AWS KMS: Key Management Service
TL;DR
AWS KMS is a managed encryption key service. It handles the undifferentiated heavy lifting of key management — creation, rotation, storage, and access control. KMS integrates with 100+ AWS services for seamless encryption. You pay $1/month per key + API calls. The catch: throttling limits (10,000 req/s) and key policy complexity. For most use cases, use AWS managed keys (free).

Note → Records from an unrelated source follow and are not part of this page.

Lemma genesis_run s new :
  epoch_inv c seed s → seeded s → Z.of_nat (length (all_active_partitions s)) < 2 ^ 31 →
  ∃ s', try_genesis_init c capacity_target new s = (s', Ok ()) ∧ epoch_inv c seed s' ∧ seeded s' ∧
    Z.of_nat (length (all_active_partitions s')) < 2 ^ 31 ∧
    shape (ledgers s') = shape (ledgers s) ∧ (∀ l, ledger_slots (ledgers s') l = init_slot s new l) ∧
    expired_partition_infos s' = expired_partition_infos s ∧ epoch_block s' = epoch_block s ∧
    stake_commitments s' = stake_commitments s ∧ owners s ⊆ owners s' ∧
    (∀ a, entries_of s a = [] → entries_of s' a = []) ∧
    (is_init s new = false → s' = s).
Proof.
  intros HI Hseed Hlen. pose proof (ei_ledgers _ _ _ HI) as HL. unfold try_genesis_init.
  fold (is_init s new). unfold init_slot. destruct (is_init s new) eqn:Hinit; [|by exists s; split_and!].
  cbn [andb].
  destruct (init_slots_run new (active_ledgers (ledgers s)) 0 (ledgers s)) as (L' & k & Hrun & Hk & Hsh & Hv); [|done|done|done| |].
  { by apply (wf_nodup c). }
  { pose proof (active_ledgers_length _ HL). pose proof (ok_partitions _ Hc). nia. }
  set (s1 := set_ledgers L' s).
  assert (HI1 : epoch_inv c seed s1).
  { apply (epoch_inv_rest c seed s); [done|done|by apply (wf_ledgers_shape c (ledgers s))|].
    eapply slot_inv_frame, (ei_slots _ _ _ HI); [pose proof (ok_partitions _ Hc); lia| |].
    - intros l i slot Hl. exists slot. split; [|done]. unfold s1. snap. rewrite Hv. case_bool_decide; [|done].
      rewrite lookup_app_l by (by eapply lookup_lt_Some). done.
    - intros l i slot. unfold s1. snap. rewrite Hv. case_bool_decide; [|by left].
      intros [?|(_ & Hx)]%lookup_app_Some; [by left|]. right. apply list_lookup_singleton_Some in Hx as [_ <-]. done. }
  destruct (num_capacity_run (ledgers s) k HL Hk) as (projected & Hproj & Hp).
  set (count := Z.max (default projected (ec_num_capacity_partitions c)) projected).
  assert (0 ≤ count < 2 ^ 31).
  { unfold count. pose proof (ch_minimum Hch). destruct (ec_num_capacity_partitions c) as [m|]; cbn; [|lia].
    specialize (H0 m eq_refl). lia. }
  assert (Hact : all_active_partitions s = []).
  { unfold is_init in Hinit. by apply andb_true_iff in Hinit as [?%bool_decide_eq_true _]. }
  destruct (add_capacity_inv s1 count) as [HI2 Hlen2]; [done|exact Hseed|unfold s1; snap; lia|lia|].
  set (s2 := add_capacity_partitions count s1) in *.
  destruct (assign_all_inv c seed s2 HI2) as (HI3 & Has & _).
  set (s3 := assign_partition_hashes_to_pledges s2) in *.
  assert (Hlen3 : length (all_active_partitions s3) = Z.to_nat count).
  { rewrite (as_active _ _ Has), Hlen2. unfold s1. snap. by rewrite Hact. }
  exists s3. split_and!.
  - unfold mbind, SE_bind, update, modify. rewrite Hrun. cbn [result_bind mbind fst snd]. rewrite Hproj. done.
  - done.
  - intros _. rewrite (as_block _ _ Has). exact (Hseed Hact).
  - rewrite Hlen3. lia.
  - rewrite (as_ledgers _ _ Has). exact Hsh.
  - intros l. rewrite (as_ledgers _ _ Has). apply Hv.
  - by rewrite (as_infos _ _ Has).
  - by rewrite (as_block _ _ Has).
  - by rewrite (as_stakes _ _ Has).
  - exact (as_owners _ _ Has).
  - exact (as_entries _ _ Has).
  - done.
Qed.

(** ** Commitments first *)

(** What the later steps need of the commitments, once stakes and pledges are registered. *)
Record pending_ops (s : EpochSnapshot) (ts : list CommitmentTransaction) : Prop := mkPendingOps {
  po_unpledge : ∀ t k h, t ∈ ts → tx_type t = Unpledge k h → owners s !! h = Some (tx_signer t);
  po_unstake : ∀ a, a ∈ unstakers ts → is_Some (stake_commitments s !! a) ∧
    ∀ e, e ∈ entries_of s a → ∃ h, pe_partition_hash e = Some h ∧ h ∈ unpledge_hashes ts;
  po_update : ∀ a, a ∈ updaters ts → is_Some (stake_commitments s !! a)
}.

Lemma elem_of_filter_bool {A} (f : A → bool) (l : list A) x : x ∈ List.filter f l ↔ x ∈ l ∧ f x = true.
Proof. by rewrite !list_elem_of_In, filter_In. Qed.

Lemma commitments_run s ts :
  epoch_inv c seed s → admissible s ts →
  ∃ s', compute_commitment_state ts s = (s', Ok ()) ∧ epoch_inv c seed s' ∧ pending_ops s' ts ∧
    ledgers s' = ledgers s ∧ all_active_partitions s' = all_active_partitions s ∧
    epoch_block s' = epoch_block s ∧ expired_partition_infos s' = expired_partition_infos s ∧ owners s' = owners s ∧
    unassigned_partitions s' = unassigned_partitions s.
Proof.
  intros [HL Hinv Hpool Hcom] Had. unfold compute_commitment_state.
  set (st := stake_all (List.filter is_stake ts) (stake_commitments s)).
  assert (Hstaked : ∀ a, staked_or_staking s ts a → is_Some (st !! a)).
  { intros a Ha. apply stake_all_spec. destruct Ha as [?|(t & Ht & Hty & <-)]; [by left|right].
    exists t. split; [|done]. apply elem_of_filter_bool. split; [done|]. unfold is_stake. by rewrite Hty. }
  destruct (add_pledges_run (List.filter is_pledge ts) (set_stakes st s)) as (pl & Hrun & Hcom' & Hent).
  - by apply commit_inv_stake_all.
  - intros t [Ht Hp]%elem_of_filter_bool. snap. by apply Hstaked, (ad_pledge _ _ Had).
  - apply (ad_pledge_nodup _ _ Had).
  - intros t [Ht Hp]%elem_of_filter_bool. by apply (ad_pledge_fresh _ _ Had).
  - exists (set_pledges pl (set_stakes st s)). split_and!; [| |split|done..].
    + unfold mbind, SE_bind. by rewrite add_stakes_run.
    + by split.
    + exact (ad_unpledge _ _ Had).
    + intros a Ha. destruct (ad_unstake _ _ Had a Ha) as (Hs & Hnop & Hall). split; [by apply Hstaked|].
      intros e. snap. rewrite Hent. intros [?|He]%elem_of_app; [by apply Hall|]. exfalso.
      unfold pledges_by in He. apply list_elem_of_fmap in He as (t & _ & [Hsig [Ht Hp]%elem_of_filter_bool]%list_elem_of_filter).
      by apply (Hnop t).
    + intros a Ha. by apply Hstaked, (ad_update _ _ Had).
Qed.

For compliance, use customer managed keys (CMK) with CloudTrail audit logs.
What Is It?
KMS is a managed service that makes it easy to create and control encryption keys.
Key Types
| Type | Cost | Use Case |
|---|---|---|
| AWS Managed | Free | Default encryption |
| Customer Managed | $1/month | Compliance, control |
| External | $1/month | Import your own keys |
| Custom Key Store | $1/month + CloudHSM | FIPS 140-2 Level 3 |
Architecture
┌─────────────────────────────────────────────────────────────┐
│ KMS Encryption Flow │
│ │
│ Application │
│ │ │
│ ├──→ KMS GenerateDataKey │
│ │ └── Returns: Plaintext key + Encrypted key │
│ │ │
│ ├──→ Encrypt data with plaintext key │
│ │ │
│ └──→ Store encrypted key + encrypted data │
│ │
│ Plaintext key never stored! │
└─────────────────────────────────────────────────────────────┘
Pricing
| Component | Price |
|---|---|
| Customer managed key | $1/month |
| API requests | $0.03 per 10,000 |
| AWS managed keys | Free |
GCP Alternative: Cloud KMS
| Feature | AWS KMS | GCP Cloud KMS |
|---|---|---|
| Key types | 4 | 3 |
| HSM support | CloudHSM | Cloud HSM |
| Pricing | $1/key | $1/key |
| API pricing | $0.03/10k | $0.03/10k |
| Auto-rotation | 1-365 days | 90 days default |
Real-World Use Cases
Use Case 1: S3 Encryption
import boto3
s3 = boto3.client('s3')
# Server-side encryption with KMS
s3.put_object(
Bucket='my-bucket',
Key='file.txt',
Body=data,
ServerSideEncryption='aws:kms',
SSEKMSKeyId='alias/my-key'
)
Use Case 2: Database Encryption
RDS PostgreSQL
├── Storage encrypted with KMS
├── Automated backups encrypted
└── Read replicas encrypted
The Catch
1. Throttling
- 10,000 requests/second per key
- Use data keys for high volume
- Request quota increase if needed
2. Key Policy Complexity
Every CMK needs a key policy:
- Who can use the key
- Who can administer the key
- Cross-account access rules
3. Deletion Risk
- Keys can be deleted (scheduled 7-30 days)
- Deleted key = lost data
- Use key aliases to abstract key IDs
Verdict
Grade: A
Best for:
- Compliance requirements
- Data encryption
- Key lifecycle management
When to use AWS managed keys:
- Standard encryption
- No compliance needs
- Cost-conscious
When to use customer managed keys:
- Compliance (HIPAA, PCI)
- Audit requirements
- Key rotation control
Researcher 🔬 — Staff Software Architect